Все тоже немного притихли, а когда пошли хлопки, актёр поднял руку, сказал «спасибо» и смущённо ушел за кулисы, едва поклонившись мне и маме.
«Нехорошо, Пушкин, так себя вести», – сказала мне мама, когда мы шли домой, – не очень хорошо при Пушкине и дяде плакать, нехорошо, брат, ведь мы победители, а ты ревёшь…»

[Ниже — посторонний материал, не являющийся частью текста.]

Record AuditEvent := MkAuditEvent {
  ae_ID : string;
  ae_ContractID : string;
  ae_TrackID : string;
  ae_RevisionID : string;
  ae_Kind : string;
  ae_ActorID : string;
  ae_OccurredAt : Time;
}.

Record OutboxMessage := MkOutboxMessage {
  om_ID : string;
  om_ContractID : string;
  om_TrackID : string;
  om_RevisionID : string;
  om_Topic : string;
  om_Payload : slice Z;
  om_CreatedAt : Time;
}.

Record ReleaseEvidence := MkReleaseEvidence {
  re_Authorization : ReleaseAuthorization;
  re_Review : ContractReview;
  re_SyncRecord : SyncRecord;
}.

#[export] Instance ReleaseAuthorization_eq_dec : EqDecision ReleaseAuthorization.
Proof. solve_decision. Defined.
#[export] Instance ContractRevision_eq_dec : EqDecision ContractRevision.
Proof. solve_decision. Defined.
#[export] Instance SyncRecord_eq_dec : EqDecision SyncRecord.
Proof. solve_decision. Defined.
#[export] Instance Publication_eq_dec : EqDecision Publication.
Proof. solve_decision. Defined.

#[export] Instance ContractRevision_value : GoValue ContractRevision := λ r, VStruct [
  exported "ID" (cv_ID r); exported "ContractID" (cv_ContractID r); exported "SourceID" (cv_SourceID r);
  exported "SpecBlobKey" (cv_SpecBlobKey r); exported "SpecDigest" (cv_SpecDigest r);
  exported "ContractDigest" (cv_ContractDigest r); ("ReviewSnapshot", "", value_pointer (cv_ReviewSnapshot r));
  exported "Ref" (cv_Ref r); exported "CommitSHA" (cv_CommitSHA r); exported "Version" (cv_Version r);
  exported "AuthorName" (cv_AuthorName r); exported "AuthorEmail" (cv_AuthorEmail r);
  exported "Message" (cv_Message r)].

#[export] Instance SyncRecord_value : GoValue SyncRecord := λ r, VStruct [
  exported "ID" (sy_ID r); exported "ProjectID" (sy_ProjectID r); exported "SourceID" (sy_SourceID r);
  exported "RevisionID" (sy_RevisionID r); exported "Trigger" (sy_Trigger r); exported "Ref" (sy_Ref r);
  exported "CommitSHA" (sy_CommitSHA r); exported "SpecPath" (sy_SpecPath r); exported "Result" (sy_Result r);
  exported "ErrorSummary" (sy_ErrorSummary r); exported "StartedAt" (sy_StartedAt r);
  exported "FinishedAt" (sy_FinishedAt r)].

(** ** Blob keys *)

Definition ContentAddressedBlobKey (data : list Z) : string := "sha256:" +:+ sha256Hex data.

(** [hex.DecodeString] fails on an odd length or a byte that is no digit. *)
Definition hex_decodable (s : string) : bool :=
  (go_len s `mod` 2 =? 0)
  && forallb (λ b, in_range 48 57 b || in_range 97 102 b || in_range 65 70 b) (bytes_of s).

Section records.
Context `{CaseTables}.

Definition BlobKey_Valid (k : string) : bool :=
  if negb (HasPrefix k "sha256:") then false
  else
    let digest := TrimPrefix k "sha256:" in
    if negb (go_len digest =? 64) || negb (bool_decide (digest = ToLower digest)) then false
    else hex_decodable digest.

В гардеробе к нам с мамой подошёл служитель и протянул мне трость и сказал: «Это тебе, мальчик, на память – подарок от NN».
Едва приметная точечка
Прошло много-много десятков лет, и я, будучи уже вполне заправским литературным старателем, проходя как-то в тысячный раз через проходной арочный двор-лабиринт нашей Капеллы на Желябку к Невскому или – на обратном пути – на Васильевский, на стрелку (сейчас не вспомню, не в этом суть момента), вдруг вспомнил этот эпизод моей тогдашней потешной жизни. И тут же меня охватило желание: как бы узнать, увидеть воочию, какой же знак препинания поставил сам Пушкин в конце своего «Пророка» (ха-ха, найдите мне хоть одного моего земляка-сверстника, по случаю родившегося на Мойке или в окрестностях, который бы хоть на минуточку не хотел заделаться пушкинистом!).
Короче, правильно ли было так орать (глаголом «жечь») на публику и во всю ивановскую, если всё предыдущее в «Пророке» – сплошная боль и смерть прямо.
Я заказал в родной Публичке журнал, где впервые был напечатан пушкинский «Пророк». В конце последней строки гениального стихотворения Пушкина едва заметным значком была проставлена, протиснута (наверное, не без ведома самого Пушкина) обыкновенная смиренная, едва приметная точечка!
«А что же тросточка?» – спросите вы?! А ничего, я носил её под мышкой, прогуливаясь по Невскому, когда был стилягой и после ночной смены в кузнице мотал уроки словесности в вечерней школе на Лиговке.